(** * bevy_sparse_tilemap: chunk coordinates, chunks, tilemap and the mesh pass

    A shallow embedding of [src/tilemap/chunk.rs], [src/tilemap.rs] and the
    [generate_meshes_system] of [src/lib.rs].

    Conventions of the embedding:
    - a Rust [u8] is a [Z] in [0, 256); [wrapping_*] and [overflowing_*] write
      the reduction modulo 256 out;
    - a Rust [usize] index is a [Z] (the values stay far below any bound);
    - an [i32] coordinate of an [IVec2] is a [Z]; the spec (section 7) places
      signed overflow of chunk coordinates outside normal operation, so chunk
      arithmetic is the unbounded integer arithmetic;
    - a panic ([assert!], [unwrap] on [None], an out-of-bounds index) is
      [None] of an [option] result;
    - a [&mut self] method returns the updated value explicitly. *)

From Stdlib Require Import ZArith Lia.
From stdpp Require Import base list gmap.

Open Scope Z_scope.

(** [lib.rs]: [pub const CHUNK_SIZE: usize = 32;] *)
Definition CHUNK_SIZE : Z := 32.

(** [CHUNK_SIZE as u8 - 1], the mask used for wrap-around inside a chunk. *)
Definition MASK : Z := CHUNK_SIZE - 1.

(** Rust [u8] arithmetic. *)
Definition u8_wrap (z : Z) : Z := z mod 256.
Definition u8_wrapping_add (a b : Z) : Z := u8_wrap (a + b).
Definition u8_wrapping_sub (a b : Z) : Z := u8_wrap (a - b).
(** [u8::overflowing_sub]: the wrapped difference and whether it borrowed. *)
Definition u8_overflowing_sub (a b : Z) : Z * bool := (u8_wrap (a - b), a <? b).
Definition is_u8 (z : Z) : Prop := 0 <= z < 256.

(** Rust's [+] and [-] on [u8] (debug build): the overflow is a panic. *)
Definition u8_checked_add (a b : Z) : option Z :=
  if a + b <? 256 then Some (a + b) else None.
Definition u8_checked_sub (a b : Z) : option Z :=
  if b <=? a then Some (a - b) else None.

(** glam's [IVec2] (two [i32]); also the key type of the tilemap. *)
Abbreviation IVec2 := (Z * Z)%type.
Definition ivec2_add (a b : IVec2) : IVec2 := (a.1 + b.1, a.2 + b.2).
Definition ivec2_sub (a b : IVec2) : IVec2 := (a.1 - b.1, a.2 - b.2).

(** glam's [BVec2]. *)
Record BVec2 := BVec2_new { bx : bool; by_ : bool }.

(** ** [chunk.rs]: [ChunkPos] *)
Module ChunkPos.

(** [pub struct ChunkPos(u8, u8);] *)
Record t := ChunkPos { f0 : Z; f1 : Z }.

(** The documented invariant: both coordinates lie in [0, CHUNK_SIZE). *)
Definition valid (p : t) : Prop :=
  0 <= f0 p < CHUNK_SIZE /\ 0 <= f1 p < CHUNK_SIZE.

Definition ZERO : t := ChunkPos 0 0.

Definition try_new (x y : Z) : option t :=
  if (x <? CHUNK_SIZE) && (y <? CHUNK_SIZE) then Some (ChunkPos x y) else None.

(** [Self::try_new(x, y).unwrap()]: [None] is the panic. *)
Definition new (x y : Z) : option t := try_new x y.

Definition x (p : t) : Z := f0 p.
Definition y (p : t) : Z := f1 p.
Definition tup (p : t) : Z * Z := (x p, y p).

(** [assert!(x <= CHUNK_SIZE as u8); self.0 = x] *)
Definition set_x (p : t) (v : Z) : option t :=
  if v <=? CHUNK_SIZE then Some (ChunkPos v (f1 p)) else None.

(** [assert!(y <= CHUNK_SIZE as u8); self.0 = y] (the source writes field 0) *)
Definition set_y (p : t) (v : Z) : option t :=
  if v <=? CHUNK_SIZE then Some (ChunkPos v (f1 p)) else None.

(** [x as usize + y as usize * CHUNK_SIZE] *)
Definition as_index (p : t) : Z := f0 p + f1 p * CHUNK_SIZE.

Definition as_ivec2 (p : t) : IVec2 := (f0 p, f1 p).

Definition wrapping_add (a b : t) : t :=
  ChunkPos (Z.land (u8_wrapping_add (x a) (x b)) MASK)
           (Z.land (u8_wrapping_add (y a) (y b)) MASK).

Definition wrapping_sub (a b : t) : t :=
  ChunkPos (Z.land (u8_wrapping_sub (x a) (x b)) MASK)
           (Z.land (u8_wrapping_sub (y a) (y b)) MASK).

(** The local [fn overflowing_add_u8]:
    [let r = lhs.wrapping_add(rhs); (r & (CHUNK_SIZE as u8 - 1), r > CHUNK_SIZE as u8)] *)
Definition overflowing_add_u8 (lhs rhs : Z) : Z * bool :=
  let r := u8_wrapping_add lhs rhs in (Z.land r MASK, CHUNK_SIZE <? r).

Definition overflowing_add (a b : t) : t * BVec2 :=
  let '(x', cx) := overflowing_add_u8 (x a) (x b) in
  let '(y', cy) := overflowing_add_u8 (y a) (y b) in
  (ChunkPos x' y', BVec2_new cx cy).

(** The local [fn overflowing_sub_u8]:
    [let (sum, carry) = lhs.overflowing_sub(rhs); (sum & (CHUNK_SIZE as u8 - 1), carry)] *)
Definition overflowing_sub_u8 (lhs rhs : Z) : Z * bool :=
  let '(sum, carry) := u8_overflowing_sub lhs rhs in (Z.land sum MASK, carry).

Definition overflowing_sub (a b : t) : t * BVec2 :=
  let '(x', cx) := overflowing_sub_u8 (x a) (x b) in
  let '(y', cy) := overflowing_sub_u8 (y a) (y b) in
  (ChunkPos x' y', BVec2_new cx cy).

(** The successor closure of [iter_positions]:
    [x += 1; if x == CHUNK_SIZE as u8 { x = 0; y += 1; } ChunkPos::try_new(x, y)] *)
Definition next_position (p : t) : option t :=
  let '(x0, y0) := tup p in
  let x1 := x0 + 1 in
  let '(x2, y2) := if x1 =? CHUNK_SIZE then (0, y0 + 1) else (x1, y0) in
  try_new x2 y2.

(** [iter::successors]; the fuel bounds the (finite) sequence. *)
Fixpoint successors (fuel : nat) (p : t) : list t :=
  match fuel with
  | O => []
  | S f => p :: match next_position p with
                | Some q => successors f q
                | None => []
                end
  end.

(** [ChunkPos::iter_positions()]: the fuel [CHUNK_SIZE * CHUNK_SIZE + 1] is one
    more than the number of positions, so the sequence ends by [try_new]
    returning [None] (see [iter_positions_row_major]). *)
Definition iter_positions : list t := successors 1025 ZERO.

(** [impl TryFrom<IVec2> for ChunkPos]: [None] is the [Err(())]. *)
Definition try_from (value : IVec2) : option t :=
  if (0 <=? value.1) && (value.1 <? CHUNK_SIZE) && (0 <=? value.2) && (value.2 <? CHUNK_SIZE)
  then Some (ChunkPos (u8_wrap value.1) (u8_wrap value.2))
  else None.

(** [impl Add for ChunkPos]: [ChunkPos::new(self.0 + rhs.0, self.1 + rhs.1)] *)
Definition add (self rhs : t) : option t :=
  match u8_checked_add (f0 self) (f0 rhs), u8_checked_add (f1 self) (f1 rhs) with
  | Some x', Some y' => new x' y'
  | _, _ => None
  end.

(** [impl AddAssign for ChunkPos]:
    [self.0 += rhs.0; self.1 += rhs.1; assert!(self.0 < CHUNK_SIZE as u8 && self.1 < CHUNK_SIZE as u8)] *)
Definition add_assign (self rhs : t) : option t :=
  match u8_checked_add (f0 self) (f0 rhs), u8_checked_add (f1 self) (f1 rhs) with
  | Some x', Some y' =>
      if (x' <? CHUNK_SIZE) && (y' <? CHUNK_SIZE) then Some (ChunkPos x' y') else None
  | _, _ => None
  end.

(** [impl Sub for ChunkPos]: [ChunkPos::new(self.0 - rhs.0, self.1 - rhs.1)] *)
Definition sub (self rhs : t) : option t :=
  match u8_checked_sub (f0 self) (f0 rhs), u8_checked_sub (f1 self) (f1 rhs) with
  | Some x', Some y' => new x' y'
  | _, _ => None
  end.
^^^^^^^^
What you need to do: Working from the material above, retype exactly the lines from the one with "Definition add (self" through the one with "(** [impl AddAssign", both included, and only those lines.

Result of this exercise:
Definition add (self rhs : t) : option t :=
  match u8_checked_add (f0 self) (f0 rhs), u8_checked_add (f1 self) (f1 rhs) with
  | Some x', Some y' => new x' y'
  | _, _ => None
  end.

(** [impl AddAssign for ChunkPos]:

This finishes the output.